Lemma span_word_app (w r : string) :
  allWord w = true → word_stop r → DataUri.span_word (w +:+ r) = (w, r).
Proof.
  intros Hw Hr. induction w as [|c w IH]; simpl in *.
  - change (EmptyString +:+ r) with r. destruct r as [|c r]; [done|].
    simpl in *. by rewrite Hr.
  - apply andb_prop in Hw as [Hc Hw].
    change (String c w +:+ r) with (String c (w +:+ r)). simpl.
    by rewrite Hc, (IH Hw).
Qed.

(** The strings the pattern matches, and its two groups. *)
Lemma DataUri_exec_spec (s mimeType data : string) :
  DataUri.exec s = Some (mimeType, data) ↔
  ∃ w, s = "data:image/" +:+ w +:+ ";base64," +:+ data ∧
       w ≠ EmptyString ∧ allWord w = true ∧
       data ≠ EmptyString ∧ DataUri.all_dot data = true ∧
       mimeType = "image/" +:+ w.
Proof.
  unfold DataUri.exec. split.
  - destruct (DataUri.strip_prefix "data:image/" s) as [r1|] eqn:E1; [|done].
    apply strip_prefix_spec in E1.
    destruct (span_word_spec r1) as (H1 & H2 & _).
    destruct (DataUri.span_word r1) as [w r2]; simpl in H1, H2.
    destruct w as [|c w]; [intros [=]|].
    destruct (DataUri.strip_prefix ";base64," r2) as [payload|] eqn:E2; [|done].
    apply strip_prefix_spec in E2.
    destruct (JS.truthy payload) eqn:E3; [|done].
    destruct (DataUri.all_dot payload) eqn:E4; [|done].
    simpl. intros [= <- <-]. exists (String c w).
    split; [by rewrite E1, H1, E2|].
    split; [done|]. split; [done|]. split; [by destruct payload|]. done.
  - intros (w & -> & Hw & Hall & Hd & Hdot & ->).
    assert (DataUri.strip_prefix "data:image/"
              ("data:image/" +:+ w +:+ ";base64," +:+ data)
            = Some (w +:+ ";base64," +:+ data)) as -> by by apply strip_prefix_spec.
    rewrite (span_word_app w (";base64," +:+ data)) by done.
    destruct w as [|c w]; [done|].
    assert (DataUri.strip_prefix ";base64," (";base64," +:+ data) = Some data) as ->
      by by apply strip_prefix_spec.
    rewrite Hdot. by destruct data.
Qed.

(** ** The parts of an image request *)

Lemma push_reference_conditioning (parts : list Genai.Part.t) (c : Character) :
  push_reference parts c = parts ++ option_list (conditioning c).
Proof.
  unfold push_reference, conditioning.
  destruct (referenceImage c) as [[|a url]|]; simpl; rewrite ?app_nil_r; try done.
  destruct (DataUri.exec (String a url)) as [[m d]|]; simpl; by rewrite ?app_nil_r.
Qed.

Lemma fold_push_reference (cs : list Character) (parts : list Genai.Part.t) :
  fold_left push_reference cs parts = parts ++ omap conditioning cs.
Proof.
  revert parts. induction cs as [|c cs IH]; intros parts; simpl.
  - by rewrite app_nil_r.
  - rewrite IH, push_reference_conditioning, <- app_assoc. f_equal.
    by destruct (conditioning c).
Qed.

Lemma append_assoc (a b c : string) : (a +:+ b) +:+ c = a +:+ b +:+ c.
Proof.
  induction a as [|x a IH]; [done|].
  change (String x ((a +:+ b) +:+ c) = String x (a +:+ b +:+ c)). by rewrite IH.
Qed.

Lemma append_empty_r (a : string) : a +:+ EmptyString = a.
Proof.
  induction a as [|x a IH]; [done|].
  change (String x (a +:+ EmptyString) = String x a). by rewrite IH.
Qed.

(** C9, amended. The parts of an image request are one image part per
    character whose reference image matches the data URI pattern
    ([data:image/], a non-empty run of word characters, [;base64,], a
    non-empty payload on one line), carrying the media type and the
    payload, in cast order, followed by one text part; the text is the
    style, the scene description and, when there are characters, one
    name and prompt line per character and the instruction on character
    consistency. *)
Theorem image_request_parts (prompt style : string) (cs : list Character) :
  imageParts prompt style cs =
    omap conditioning cs ++
    [Genai.Part.mk None (Some (fullPrompt prompt style cs))] ∧
  (∀ c part, conditioning c = Some part ↔
     ∃ w data,
       referenceImage c = Some ("data:image/" +:+ w +:+ ";base64," +:+ data) ∧
       w ≠ EmptyString ∧ allWord w = true ∧
       data ≠ EmptyString ∧ DataUri.all_dot data = true ∧
       part = Genai.Part.mk
                (Some (Genai.mkInlineData ("image/" +:+ w) data)) None) ∧
  fullPrompt prompt style cs =
    "Style: " +:+ style +:+ ". " +:+ JS.nl +:+ "Scene description: " +:+ prompt +:+
    match cs with
    | [] => EmptyString
    | _ => JS.nl +:+ "Characters in scene:" +:+ JS.nl +:+
           JS.join JS.nl (map character_line cs) +:+ JS.nl +:+
           "(Please maintain character consistency with the provided reference images if any)."
    end.
Proof.
  split; [|split].
  - unfold imageParts. by rewrite fold_push_reference.
  - intros c part. unfold conditioning.
    destruct (referenceImage c) as [url|]; [|split; [done|by intros (?&?&?&_)]].
    split.
    + destruct (DataUri.exec url) as [[m d]|] eqn:E; [|done].
      apply DataUri_exec_spec in E as (w & -> & ? & ? & ? & ? & ->).
      intros [= <-]. by exists w, d.
    + intros (w & d & [= ->] & Hw & Hall & Hd & Hdot & ->).
      assert (DataUri.exec ("data:image/" +:+ w +:+ ";base64," +:+ d)
              = Some ("image/" +:+ w, d)) as ->; [|done].
      apply DataUri_exec_spec. by exists w.
  - unfold fullPrompt. destruct cs as [|c cs].
    + by rewrite append_empty_r.
    + by rewrite !append_assoc.
Qed.

(** C9 as stated fails: a character whose reference image is an SVG data
    URI has a reference image, and the request carries no image part. *)
Lemma svg_reference_is_not_sent :
  referenceImage Sample.bob = Some "data:image/svg+xml;base64,PHN2Zz48L3N2Zz4=" ∧
  imageParts "A door, ajar, at night" "noir" [Sample.bob] =
    [Genai.Part.mk None
       (Some (fullPrompt "A door, ajar, at night" "noir" [Sample.bob]))].
Proof. split; reflexivity. Qed.

(** ** Instances *)

(** C1 as stated fails: importing a project file whose scene selects an
    id that no character of its cast has is offered in the initial state,
    and the state it leads to breaks the integrity. *)
Lemma import_breaks_selection :
  reachable None Sample.offline Sample.no_scenes offered
    (step None Sample.offline Sample.no_scenes (Import (Some Sample.ghostFile))
          (mkWorld initialState [])) ∧
  ¬ selectionOk
      (app (step None Sample.offline Sample.no_scenes
                 (Import (Some Sample.ghostFile)) (mkWorld initialState []))).
Proof.
  split.
  - apply reachable_step; [apply reachable_init | exact I].
  - intros H. apply Forall_cons in H as [H _].
    specialize (H "ghost" (list_elem_of_here _ _)). by apply elem_of_nil in H.
Qed.

(** A session that adds a character, adds a scene in batch, casts the
    character in it and imports an exported project; then the character
    is removed. *)
Lemma selection_within_cast_witness :
  let run := step None Sample.offline Sample.no_scenes in
  let w :=
    run (Import (Some (JSON_stringify (projectDataOf Sample.project))))
      (run (ToggleCharacterInScene 0 "c-ann")
         (run BatchAddScenes
            (run (BatchScenesTextChange "A door opens.")
               (run (AddCharacter "c-ann") (mkWorld initialState []))))) in
  selection <$> scenes (app w) = [["c-ann"]; []; []] ∧
  selectionOk (app w) ∧
  selection <$> scenes (app (run (RemoveCharacter "c-ann") w)) = [[]; []; []].
Proof.
  split; [reflexivity|]. split; [|reflexivity].
  apply (selection_within_cast None Sample.offline Sample.no_scenes).
  repeat (apply reachable_step; [|split]); try apply reachable_init; try exact I.
  - split; [vm_compute; lia | apply list_elem_of_here].
  - apply exported_import_is_checked, sample_project_ok.
Defined.
Lemma module_step_grows ip st raw :
  exists extra, body (module_step ip st raw) = body st ++ extra
                /\ Forall (is_reexport ip) extra.
Proof.
  unfold module_step.
  destruct (negb (Nat.eqb (skip_offset st) 0)
            && negb (Nat.eqb (length (code_of_line raw)) 0)).
  - destruct (Nat.leb (skip_offset st) (indent (code_of_line raw))).
    + exists []. split; [now rewrite app_nil_r | constructor].
    + apply (module_line_grows ip (code_of_line raw)
               {| body := body st;
                  skip_offset := indent (code_of_line raw) |}).
  - apply module_line_grows.
Qed.

Lemma module_loop_grows ip lines st :
  exists extra,
    body (fold_left (module_step ip) lines st) = body st ++ extra
    /\ Forall (is_reexport ip) extra.
Proof.
  revert st. induction lines as [|raw lines IH]; intros st; simpl.
  - exists []. split; [now rewrite app_nil_r | constructor].
  - destruct (IH (module_step ip st raw)) as (e2 & -> & H2).
    destruct (module_step_grows ip st raw) as (e1 & -> & H1).
    exists (e1 ++ e2). split; [now rewrite app_assoc|].
    apply Forall_app. auto.
Qed.

Lemma reexport_not_prefix_of_indented ip s l :
  is_reexport ip s -> indented l = true -> startswith s l = false.
Proof.
  intros [name ->] Hl. destruct l as [|c l]; [discriminate|].
  simpl in Hl. unfold import_line.
  cbn [list_ascii_of_string app startswith].
  destruct (Ascii.eqb_spec "f" c) as [<-|]; [discriminate | reflexivity].
Qed.

(** The watermark rule, as the loop has it. *)
Lemma module_step_watermark ip st raw :
  skip_offset st <> 0 -> code_of_line raw <> [] ->
  module_step ip st raw
  = if Nat.leb (skip_offset st) (indent (code_of_line raw)) then st
    else module_line ip (code_of_line raw)
           {| body := body st; skip_offset := indent (code_of_line raw) |}.
Proof.
  intros Hs Hl. unfold module_step.
  destruct (Nat.eqb_spec (skip_offset st) 0); [contradiction|].
  destruct (code_of_line raw); [contradiction|]. reflexivity.
Qed.

(** How the loop treats a line that defines a function or a class. *)
Lemma module_line_definition ip ln st name :
  contains "-" ip = false ->
  match_assignment ln = None ->
  contains "import " ln && contains "-" ln = false ->
  startswith "def" (lstrip ln) || startswith "class" (lstrip ln) = true ->
  contains "on_before_run" (defined_name ln) = false ->
  cut_name (defined_name ln) = name ->
  startswith "__" name || contains "=" name = false ->
  module_line ip ln st
  = {| body := body st ++ [import_line ip name];
       skip_offset := indent ln + 4 |}.
Proof.
  intros H1 H2 H3 H4 H5 H6 H7. unfold module_line.
  rewrite H1, H2, H3, H4, H5, H6, H7. reflexivity.
Qed.

Lemma module_step_def_foo ip st raw :
  contains "-" ip = false ->
  code_of_line raw = "def foo():" ->
  module_step ip st raw
  = {| body := body st ++ [import_line ip "foo"]; skip_offset := 4 |}.
Proof.
  intros Hip Hraw. unfold module_step. rewrite Hraw.
  assert (Hi : indent "def foo():" = 0) by (vm_compute; reflexivity).
  rewrite Hi.
  assert (E : forall st', body st' = body st ->
            module_line ip "def foo():" st'
            = {| body := body st ++ [import_line ip "foo"];
                 skip_offset := 4 |}).
  { intros st' Hb.
    rewrite (module_line_definition ip "def foo():" st' "foo");
      try (vm_compute; reflexivity); try assumption.
    rewrite Hb, Hi. reflexivity. }
  destruct (negb (Nat.eqb (skip_offset st) 0) && _) eqn:Hc.
  - destruct (Nat.leb (skip_offset st) 0) eqn:Hle.
    + apply Nat.leb_le in Hle. apply andb_prop in Hc as [Hc _].
      apply negb_true_iff, Nat.eqb_neq in Hc. lia.
    + apply E. reflexivity.
  - apply E. reflexivity.
Qed.
(** C2 at a listing with one payment, of another user. *)
Lemma a2u_create_conflict_witness :
  response other_pending (post bearer (create payout)) [] = conflict_response /\
  status (response other_pending (post bearer (create payout)) []) = 409%Z /\
  calls other_pending (post bearer (create payout)) []
  = [session_event other_pending (post bearer (create payout)) [];
     EvFetch (incompleteRequest "key-1")
       (Responded 200 (Runtime.json_text (listed P9_of_u2)))] /\
  (forall rq out,
     In (EvFetch rq out) (calls other_pending (post bearer (create payout)) []) ->
     fr_method rq = "GET") /\
  (forall out, ~ In (EvFetch (createRequest "key-1" payout) out)
                    (calls other_pending (post bearer (create payout)) [])).
Proof.
  apply (a2u_create_conflict other_pending (post bearer (create payout)) [] "key-1" 200%Z
           (Runtime.json_text (listed P9_of_u2))
           (JObj [("identifier", JStr "P9"); ("user_uid", JStr "u2");
                  ("amount", JNum (num_of_Z 2)); ("memo", JStr "other");
                  ("direction", JStr "app_to_user")]) [] "u2").
  - reflexivity.
  - reflexivity.
  - reflexivity.
  - vm_compute. right. left. reflexivity.
  - reflexivity.
  - reflexivity.
  - reflexivity.
  - discriminate.
  - vm_compute. discriminate.
Defined.

(** C2 as stated fails: the listing succeeds and contains a payment of
    user [u2], the request is for [u1], and the answer is 200 with the
    first listed payment, not 409. *)
Lemma a2u_create_conflict_counterexample :
  session_valid own_then_other (post bearer (create payout)) [] = true /\
  valid_payload own_then_other (request_field (post bearer (create payout)) "payment") = true /\
  In (EvFetch (incompleteRequest "key-1")
        (Responded 200 (Runtime.json_text (listed (P1_of_u1 ++ "," ++ P9_of_u2)))))
     (calls own_then_other (post bearer (create payout)) []) /\
  map (pendingUid own_then_other)
      (pending_list own_then_other (Runtime.json_text (listed (P1_of_u1 ++ "," ++ P9_of_u2))))
  = [inr "u1"; inr "u2"] /\
  payload_uid payout = "u1" /\
  status (response own_then_other (post bearer (create payout)) []) = 200%Z.
Proof.
  repeat split; try reflexivity. vm_compute. right. left. reflexivity.
Qed.
(** * Answering-machine-detection core of attack-capital: a shallow embedding

  The development follows the TypeScript sources:
  - [src/lib/phoneUtils.ts]          -> [Module PhoneUtils]
  - [src/lib/amdStrategies.ts]       -> [Module AmdStrategies]
  - the webhook routes (Twilio status, Jambonz webhook, Jambonz
    amd-events)                      -> [Module Routes]
  - [displayPhoneNumber]             -> [Module PhoneDisplay]
  - the dial route                   -> [Module DialRoute]
  - the speech-verification route    -> [Module VerifyRoute]
  - the recording-analysis route     -> [Module RecordingRoute]
  - the speech-result route          -> [Module SpeechResultRoute]
  - the media-stream handler         -> [Module MediaStream],
                                        [Module StreamAnalysis]
  - [AmdPerformanceAnalyzer]         -> [Module Analytics]

  Conventions of the embedding.
  - A JavaScript string is a [string]: a sequence of 8-bit code units.  The
    operations used by the sources (deleting non-digits, [startsWith],
    [includes] with an ASCII needle, lower-casing) act on a code unit
    below 128 exactly as JavaScript does; code units from 128 on are
    neither digits nor ASCII letters.
  - A JavaScript number is a [number]: [NaN] or an exact rational.  The
    rounding of IEEE doubles is not modelled; arithmetic is kept as the
    source writes it.
  - An object used as a key-value bag is a [gmap string jsval]; the
    spread [{...a, ...b, k: v}] is [<[k:=v]> (b ∪ a)] (stdpp's union is
    left-biased, so the later spread wins).
  - [async] functions are run to completion: a collaborator call is a
    field of the environment record [Env] whose result is either a value
    or a thrown error ([outcome]). *)

From Stdlib Require Import QArith Lqa Ascii.
From Stdlib Require DecimalString.
From stdpp Require Import gmap strings list fin_maps.

Close Scope Q_scope.
#[local] Open Scope string_scope.

#[local] Set Warnings "-register-all".

(* ===================================================================== *)
(** ** JavaScript values                                                  *)
(* ===================================================================== *)

Module JS.

(** The double quote, for texts that contain one, and a text between
    double quotes. *)
Definition dq : string := String (Ascii.ascii_of_nat 34) EmptyString.

Definition quoted (s : string) : string := dq +:+ s +:+ dq.

Inductive number : Type :=
  | NaN
  | Num (q : Q).

Inductive jsval : Type :=
  | JUndefined
  | JNull
  | JBool (b : bool)
  | JNum (n : number)
  | JStr (s : string)
  | JArr (l : list jsval)
  | JObj (m : gmap string jsval).

(** An object literal. *)
Abbreviation obj := (gmap string jsval).

(** [{...a, ...b}] *)
Definition spread (a b : obj) : obj := b ∪ a.

Definition number_truthy (n : number) : bool :=
  match n with
  | NaN => false
  | Num q => negb (Qeq_bool q 0)
  end.

Definition string_truthy (s : string) : bool :=
  match s with
  | EmptyString => false
  | String _ _ => true
  end.

(** ToBoolean *)
Definition truthy (v : jsval) : bool :=
  match v with
  | JUndefined | JNull => false
  | JBool b => b
  | JNum n => number_truthy n
  | JStr s => string_truthy s
  | JArr _ | JObj _ => true
  end.

(** [a || b] *)
Definition or_else (a b : jsval) : jsval := if truthy a then a else b.
Definition release_unit (unit_id : string) : M unit :=
  known <- gets (fun w => bool_decide (unit_id ∈ dom (_UNIT_STATUS w))) ;;
  if (known : bool) then
    updated <- read_utcnow ;;
    modify (fun w => set_unit_status
                       (<[ unit_id := {| status := "available";
                                         incident_id := VNone;
                                         last_updated := updated |} ]>
                          (_UNIT_STATUS w)) w)
  else ret tt.

(* ===================================================================== *)
(** * agents.py: configuration and the resilient invoker *)
(* ===================================================================== *)

(** The module-level constants read from the environment on import. *)
Record Config : Type := {
  GOOGLE_API_KEY : option string;
  USE_GEMINI : bool;
  GEMINI_BACKOFF_SECONDS : Z;
  DISPATCH_MODEL_CHAIN : list string;
  RESOURCE_MODEL_CHAIN : list string;
  SUMMARY_MODEL_CHAIN : list string
}.

(** The environment variables the module reads; the backoff window is
    given after [int()]. *)
Record Environ : Type := {
  env_API_KEY : option string;
  env_USE_GEMINI : option string;
  env_GEMINI_BACKOFF_SECONDS : option Z;
  env_DISPATCH_MODELS : option string;
  env_RESOURCE_MODELS : option string;
  env_SUMMARY_MODELS : option string
}.

Definition _parse_model_chain (value : option string) (default : list string)
  : list string :=
  match value with
  | Some (String _ _ as v) =>
      map PyStr.strip
        (List.filter (fun model => negb (PyStr.is_empty (PyStr.strip model)))
                (PyStr.split "," v))
  | _ => default
  end.

Definition load_config (env : Environ) : Config :=
  {| GOOGLE_API_KEY := env_API_KEY env;
     USE_GEMINI :=
       (let v := PyStr.lower (PyStr.strip
                   (match env_USE_GEMINI env with Some s => s | None => "true" end)) in
        negb (String.eqb v "0" || String.eqb v "false"
              || String.eqb v "no" || String.eqb v "off"));
     GEMINI_BACKOFF_SECONDS :=
       match env_GEMINI_BACKOFF_SECONDS env with Some n => n | None => 45 end;
     DISPATCH_MODEL_CHAIN :=
       _parse_model_chain (env_DISPATCH_MODELS env)
         ["models/gemini-2.5-flash"; "models/gemini-1.5-flash"; "models/gemini-lite"];
     RESOURCE_MODEL_CHAIN :=
       _parse_model_chain (env_RESOURCE_MODELS env)
         ["models/gemini-2.5-pro"; "models/gemini-1.5-pro"; "models/gemini-1.5-flash"];
     SUMMARY_MODEL_CHAIN :=
       _parse_model_chain (env_SUMMARY_MODELS env)
         ["models/gemini-2.5-flash"; "models/gemini-1.5-flash"; "models/gemini-lite"] |}.

Variable cfg : Config.

(** [bool(GOOGLE_API_KEY)] *)
Definition has_api_key : bool :=
  match GOOGLE_API_KEY cfg with
  | Some (String _ _) => true
  | _ => false
  end.
(** Claim C10, as the code has it.  An [eos_id] that occurs in the prompt
    stops nothing: only drawn tokens are compared with it.  In a run with
    [0 < max_new_tokens] whose prompt contains [e = eos_id], the model is
    called at step [T] on the window of the prompt.  A token is drawn there
    if the model answers and the sampler accepts the distribution computed
    from its answer; otherwise the run ends there with the exception of the
    model or of the sampler.  A drawn token equal to [e] is the last one and
    the run then returns.  A run that returns gives the prompt followed by
    the drawn tokens, and has used up the budget or ended on a drawn [e]; a
    run that raises does so at a step whose model call or sampling
    raised. *)
Theorem eos_in_prompt_does_not_stop (model : scorer) (idx : tensor)
    (max_new_tokens max_seq_length : Z) (temperature : Q)
    (top_k : option Z) (e : Z) (w : world) r w' :
  tensor_in (heap w) idx →
  e ∈ read (heap w) idx →
  (0 < max_new_tokens)%Z →
  generate multinomial fp uninit model idx max_new_tokens max_seq_length
    temperature top_k (Some e) w
  = (r, w') →
  let evs := new_events w w' in
  let p := read (heap w) idx in
  let ctx := window (size idx) max_seq_length p in
  ∃ rest,
    evs = Scored ctx :: rest ∧
    match step_probs fp model temperature top_k ctx with
    | Ok probs =>
        ∃ rest', rest = Sampled probs (multinomial (rng w) probs).1 :: rest'
    | Raise x => rest = [] ∧ r = Raise x
    end ∧
    (∀ i, samples evs !! i = Some e →
       S i = length (samples evs) ∧ is_ok r = true) ∧
    (∀ out, r = Ok out →
       read (heap w') out = p ++ samples evs ∧
       (length (samples evs) = Z.to_nat max_new_tokens ∨
        last (samples evs) = Some e)) ∧
    (∀ x, r = Raise x →
       ∃ c, last (contexts evs) = Some c ∧
            step_probs fp model temperature top_k c = Raise x ∧
            length (contexts evs) = S (length (samples evs))).
Proof.
  intros Hin He Hm Hrun evs p ctx.
  assert (Hm0 : (0 ≤ max_new_tokens)%Z) by lia.
  destruct (generate_first_step _ _ _ _ _ _ _ _ _ _ Hin Hm Hrun)
    as (rest & Hev & Hstep).
  destruct (generate_summary _ _ _ _ _ _ _ _ _ _ Hin Hm0 Hrun)
    as (buf' & Hh & Htr & Hlen & Hmn & Hpre & Hs & _ & _ & Hout).
  pose proof (generate_log _ _ _ _ _ _ _ _ _ _ Hin Hm0 Hrun) as Hlog.
  fold evs in Hs, Hout, Hmn, Htr, Hev, Hlog.
  exists rest. split_and!.
  - done.
  - subst ctx p.
    destruct (step_probs fp model temperature top_k _); [done|].
    by destruct Hstep as (? & ? & _).
  - intros i Hi. destruct r as [out|err]; simpl in Hout.
    + destruct Hout as (_ & _ & Hlast & _). split; [|done].
      apply (Hlast i e Hi). simpl. apply Z.eqb_refl.
    + destruct Hout as (_ & _ & Hno).
      specialize (Hno e (list_elem_of_lookup_2 _ _ _ Hi)).
      simpl in Hno. by rewrite Z.eqb_refl in Hno.
  - intros out ->. simpl in Hout.
    destruct Hout as (-> & _ & _ & Hend & _). split.
    + rewrite (read_prefix _ _ buf') by (rewrite Hh; apply lookup_insert_eq).
      rewrite <- take_take_drop. by rewrite Hpre, Hs.
    + destruct (decide (length (samples evs) < Z.to_nat max_new_tokens)) as
        [Hlt|]; [|left; lia].
      right. destruct (Hend Hlt) as (tok & Hl & Htok).
      simpl in Htok. apply Z.eqb_eq in Htok. by subst.
  - intros x ->. by eapply run_log_raised.
Qed.

End Proofs.

(** Claim C8.  Determinism under fixed randomness.  Take a fixed model and
    a fixed sampler, that is a fixed function from the generator state (for
    a stub: the list of indices still to return) and the distribution to the
    drawn index.  Two runs of [generate] on the same prompt tokens and
    parameters, started with the generator in the same state, give the same
    output (the same tokens, or the same exception), leave the generator in
    the same state and log the same events, wherever the prompt is stored,
    whatever else the store holds and whatever the fresh buffer held. *)
Theorem generate_deterministic {rng_state : Type}
    (multinomial : rng_state → list score → Z * rng_state) (fp : numerics)
    (uninit1 uninit2 : nat → Z) (model : scorer) (idx1 idx2 : tensor)
    (max_new_tokens max_seq_length : Z) (temperature : Q)
    (top_k eos_id : option Z) (w1 w2 : world rng_state) :
  tensor_in (heap w1) idx1 →
  tensor_in (heap w2) idx2 →
  read (heap w1) idx1 = read (heap w2) idx2 →
  rng w1 = rng w2 →
  let x1 := generate multinomial fp uninit1 model idx1 max_new_tokens
              max_seq_length temperature top_k eos_id w1 in
  let x2 := generate multinomial fp uninit2 model idx2 max_new_tokens
              max_seq_length temperature top_k eos_id w2 in
  output x1 = output x2 ∧
  rng x1.2 = rng x2.2 ∧
  new_events w1 x1.2 = new_events w2 x2.2.
Proof.
  intros Hin1 Hin2 Hread Hrng x1 x2.
  assert (Hsize : size idx1 = size idx2).
  { rewrite <- (read_length _ _ Hin1), <- (read_length _ _ Hin2). by rewrite
      Hread. }
  destruct (decide (max_new_tokens < 0)%Z) as [Hm|Hm].
  - pose proof (generate_negative multinomial fp uninit1 model idx1
      max_new_tokens max_seq_length
                  temperature top_k eos_id w1 Hm) as H1.
    pose proof (generate_negative multinomial fp uninit2 model idx2
        max_new_tokens max_seq_length
                  temperature top_k eos_id w2 Hm) as H2.
    simpl in H1, H2. fold x1 in H1. fold x2 in H2.
    destruct H1 as (Hr1 & Ht1 & _ & Ha1 & Hb1 & Hc1).
    destruct H2 as (Hr2 & Ht2 & _ & Ha2 & Hb2 & Hc2).
    rewrite <- Hsize in Ha2, Hb2, Hc2.
    split_and!.
    + unfold output.
      destruct (decide (Z.of_nat (size idx1) + max_new_tokens < 0)%Z) as [Hlt|Hge].
      { by rewrite (Ha1 Hlt), (Ha2 Hlt). }
      destruct (decide (size idx1 = 1)) as [He|He].
      * by rewrite (Hc1 ltac:(lia) He), (Hc2 ltac:(lia) He).
      * by rewrite (Hb1 ltac:(lia) He), (Hb2 ltac:(lia) He).
    + congruence.
    + rewrite (new_events_app w1 x1.2 []) by by rewrite app_nil_r.
      by rewrite (new_events_app w2 x2.2 []) by by rewrite app_nil_r.
  - assert (Hm0 : (0 ≤ max_new_tokens)%Z) by lia.
    subst x1 x2. rewrite !generate_eq by done. rewrite <- Hsize.
    set (b1 := fresh (dom (heap w1))).
    set (b2 := fresh (dom (heap w2))).
    set (buf1 := read (heap w1) idx1 ++
        (uninit1 <$> seq (size idx1) (Z.to_nat max_new_tokens))).
    set (buf2 := read (heap w2) idx2 ++
        (uninit2 <$> seq (size idx1) (Z.to_nat max_new_tokens))).
    assert (HL1 : length buf1 = size idx1 + Z.to_nat max_new_tokens) by by apply
        prologue_length.
    assert (HL2 : length buf2 = size idx1 + Z.to_nat max_new_tokens).
    { unfold buf2. rewrite Hsize. by apply prologue_length. }
    assert (Hpre : take (size idx1) buf1 = take (size idx1) buf2).
    { unfold buf1, buf2. rewrite !take_app_length';
        [done|by rewrite read_length..]. }
    destruct (generate_loop_sim multinomial fp model b1 b2
                 (size idx1 + Z.to_nat max_new_tokens) (size idx1)
                     max_seq_length temperature top_k
                 eos_id (Z.to_nat max_new_tokens) (size idx1) buf1 buf2
                 (World (<[b1 := buf1]> (heap w1)) (rng w1) (trace w1))
                 (World (<[b2 := buf2]> (heap w2)) (rng w2) (trace w2))
                 (lookup_insert_eq _ _ _) (lookup_insert_eq _ _ _)
                 HL1 HL2 eq_refl Hpre Hrng)
      as (Hout & Hr & evs & Ht1 & Ht2).
    split_and!; [exact Hout|exact Hr|].
    by rewrite (new_events_app w1 _ evs Ht1), (new_events_app w2 _ evs Ht2).
Qed.

(** * Concrete runs *)

(** ** The stubs meet the assumptions *)

Lemma stub_exp_ok : exp_ok Stub.exp.
Proof.
  split.
  - intros x. unfold Stub.exp. destruct (Qle_bool 0 x) eqn:E.
    + apply Qle_bool_iff in E. lra.
    + assert (Hx : (x < 0)%Q) by (apply Qltb_lt; unfold Qltb; by rewrite E).
      apply Qlt_le_weak, Qdiv_pos; lra.
  - intros x Hx. unfold Stub.exp.
    assert (Qle_bool 0 x = true) as -> by (apply Qle_bool_iff; lra). lra.
Qed.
· · · ·
* **WHAT IS BEING ASKED**
Copy out each line of the material above, word for word, from the first down to the line containing "- apply andb_prop in Hw as [Hc Hw].". Add nothing.

* **RESULT BELOW**
Lemma span_word_app (w r : string) :
  allWord w = true → word_stop r → DataUri.span_word (w +:+ r) = (w, r).
Proof.
  intros Hw Hr. induction w as [|c w IH]; simpl in *.
  - change (EmptyString +:+ r) with r. destruct r as [|c r]; [done|].
    simpl in *. by rewrite Hr.
  - apply andb_prop in Hw as [Hc Hw].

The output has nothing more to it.